本文主要简单讲解 Word2Vec 模型在 Python 中的具体使用。

1、准备输入

word2vec 功能在 gensim 包中，因此需要先安装 gensim 模块，word2vec 功能在 gensim.models.Word2Vec 中。

训练 word2vec 模型需要输入的是句子的序列. 每个句子是一个单词列表,同时需要过滤掉停用词。


def get_stop_words():
    # load stop words from file
    stop_word_set = set()

    with open('stop_words') as f:
        for word in f.readlines():
            stop_word_set.add(word.strip())

    return stop_word_set


def sen2words(sentence,stop_word_set):
    # split words from sentence with jieba
    # split the stop words
    words_list = []

    seg_words = jieba.lcut(sentence,cut_all=False)

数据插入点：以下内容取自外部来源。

(* ===== verification/Roles.v ===== *)
(** * Paxos roles: ballots, log entries and replies

    Models [src/lib/crowdb-kv/src/paxos/roles.rs]: the proposal number, the
    durable log record and the two reply enums every other consensus file is
    written in. *)

From stdpp Require Import prelude gmap list.
From Stdlib Require Import ZArith Lia.
From S2P Require Import Prelude.

(** [PxBallot]: derived [Ord] is lexicographic in field order. *)
Record PxBallot := mkBallot { round : Z; leader_id : Z }.

#[export] Instance PxBallot_eq_dec : EqDecision PxBallot.
Proof. solve_decision. Defined.

Definition ballot_ltb (a b : PxBallot) : bool :=
  (round a <? round b) || ((round a =? round b) && (leader_id a <? leader_id b)).

Definition ballot_leb (a b : PxBallot) : bool := negb (ballot_ltb b a).

Definition ballot_lt (a b : PxBallot) : Prop :=
  round a < round b \/ (round a = round b /\ leader_id a < leader_id b).

Definition ballot_le (a b : PxBallot) : Prop := ballot_lt a b \/ a = b.

Definition ballot_zero : PxBallot := mkBallot 0 0.

Notation "a <b b" := (ballot_lt a b) (at level 70) : crowdb_scope.
Notation "a <=b b" := (ballot_le a b) (at level 70) : crowdb_scope.

Lemma ballot_ext a b : round a = round b -> leader_id a = leader_id b -> a = b.
Proof. destruct a, b; simpl; congruence. Qed.

Lemma ballot_le_spec a b :
  a <=b b <-> round a < round b \/ (round a = round b /\ leader_id a <= leader_id b).
Proof.
  unfold ballot_le, ballot_lt. split.
  - intros [?| ->]; lia.
  - intros [?|[? ?]]; [lia|].
    destruct (Z.eq_dec (leader_id a) (leader_id b)); [|lia].
    right. by apply ballot_ext.
Qed.

(** [bsolve] turns ballot comparisons into arithmetic on the two fields. *)
Ltac bunfold :=
  repeat match goal with
  | H : context [ ballot_le _ _ ] |- _ => rewrite ballot_le_spec in H
  | |- context [ ballot_le _ _ ] => rewrite ballot_le_spec
  end;
  unfold ballot_lt in *.

Ltac bsolve := solve [ subst; bunfold; simpl in *; lia
                     | subst; bunfold; simpl in *; apply ballot_ext; lia ].

Lemma ballot_ltb_spec a b : reflect (a <b b) (ballot_ltb a b).
Proof. apply iff_reflect. unfold ballot_ltb, ballot_lt. lia. Qed.

Lemma ballot_leb_spec a b : reflect (a <=b b) (ballot_leb a b).
Proof.
  unfold ballot_leb. destruct (ballot_ltb_spec b a); simpl; constructor; bsolve.
Qed.

Lemma ballot_lt_irrefl a : ~ a <b a.
Proof. bunfold. lia. Qed.

Lemma ballot_le_refl a : a <=b a.
Proof. bsolve. Qed.

Lemma ballot_le_trans a b c : a <=b b -> b <=b c -> a <=b c.
Proof. intros. bsolve. Qed.

Lemma ballot_lt_le_trans a b c : a <b b -> b <=b c -> a <b c.
Proof. intros. bsolve. Qed.

Lemma ballot_le_lt_trans a b c : a <=b b -> b <b c -> a <b c.
Proof. intros. bsolve. Qed.

Lemma ballot_lt_le a b : a <b b -> a <=b b.
Proof. intros. bsolve. Qed.

Lemma ballot_nlt a b : ~ a <b b <-> b <=b a.
Proof. bunfold. lia. Qed.

Lemma ballot_le_antisym a b : a <=b b -> b <=b a -> a = b.
Proof. intros. bsolve. Qed.

#[export] Hint Resolve ballot_le_refl ballot_lt_le : crowdb.
#[export] Hint Resolve ballot_le_trans ballot_lt_le_trans ballot_le_lt_trans : crowdb.

Ltac bcase_step :=
  match goal with
  | |- context [ ballot_ltb ?a ?b ] => destruct (ballot_ltb_spec a b)
  | |- context [ ballot_leb ?a ?b ] => destruct (ballot_leb_spec a b)
  | H : context [ ballot_ltb ?a ?b ] |- _ => destruct (ballot_ltb_spec a b)
  | H : context [ ballot_leb ?a ?b ] |- _ => destruct (ballot_leb_spec a b)
  end.

Ltac bcase := repeat (bcase_step; simpl in *; try done).

(** [PxLogEntry]; [Bytes] is a list of byte values. *)
Record PxLogEntry := mkEntry {
  slot : Z;
  ballot : PxBallot;
  term : Z;
  payload : list Z;
}.

#[export] Instance PxLogEntry_eq_dec : EqDecision PxLogEntry.
Proof. solve_decision. Defined.

(** [RequestIdentity] *)
Record RequestIdentity := mkIdentity { client_id : Z; seq : Z }.

(** [PxPrepareReply] *)
Inductive PxPrepareReply :=
| Promised (slot : Z) (accepted : option PxLogEntry)
| PrepareRejected (slot : Z) (current_promised : PxBallot)
| PrepareTermStale (slot : Z) (new_term : Z)
| PrepareEpochMismatch (responder_epoch : Z).

(** [PxAcceptReply] *)
Inductive PxAcceptReply :=
| Accepted (slot : Z) (ballot : PxBallot)
| AcceptRejected (slot : Z) (current_promised : PxBallot)
| AcceptTermStale (slot : Z) (new_term : Z)
| AcceptEpochMismatch (responder_epoch : Z).

#[export] Instance PxPrepareReply_eq_dec : EqDecision PxPrepareReply.
Proof. solve_decision. Defined.

#[export] Instance PxAcceptReply_eq_dec : EqDecision PxAcceptReply.
Proof. solve_decision. Defined.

    for word in seg_words:
        if word not in stop_word_set:
            words_list.append(word)

    return words_list

使用了 [jieba] (https://github.com/fxsjy/jieba “github 主页”) 中文分词组件进行分词，然后用 set 进行停用词过滤，返回每个 sentence 的单词列表。

2. 训练

以正在处理的 novel 数据集为例训练 model，训练时不必一次性将所有数据都加载进内存中，这时候就可以使用生成器 generator

class MySentences(object):

    # iter load the data

    def __init__(self,files_dir,stop_word_set):
        self.files_dir = files_dir
        self.stop_word_set = stop_word_set

    def __iter__(self):

        files =[f for f in os.listdir(self.files_dir) if not f.endswith('_sub')]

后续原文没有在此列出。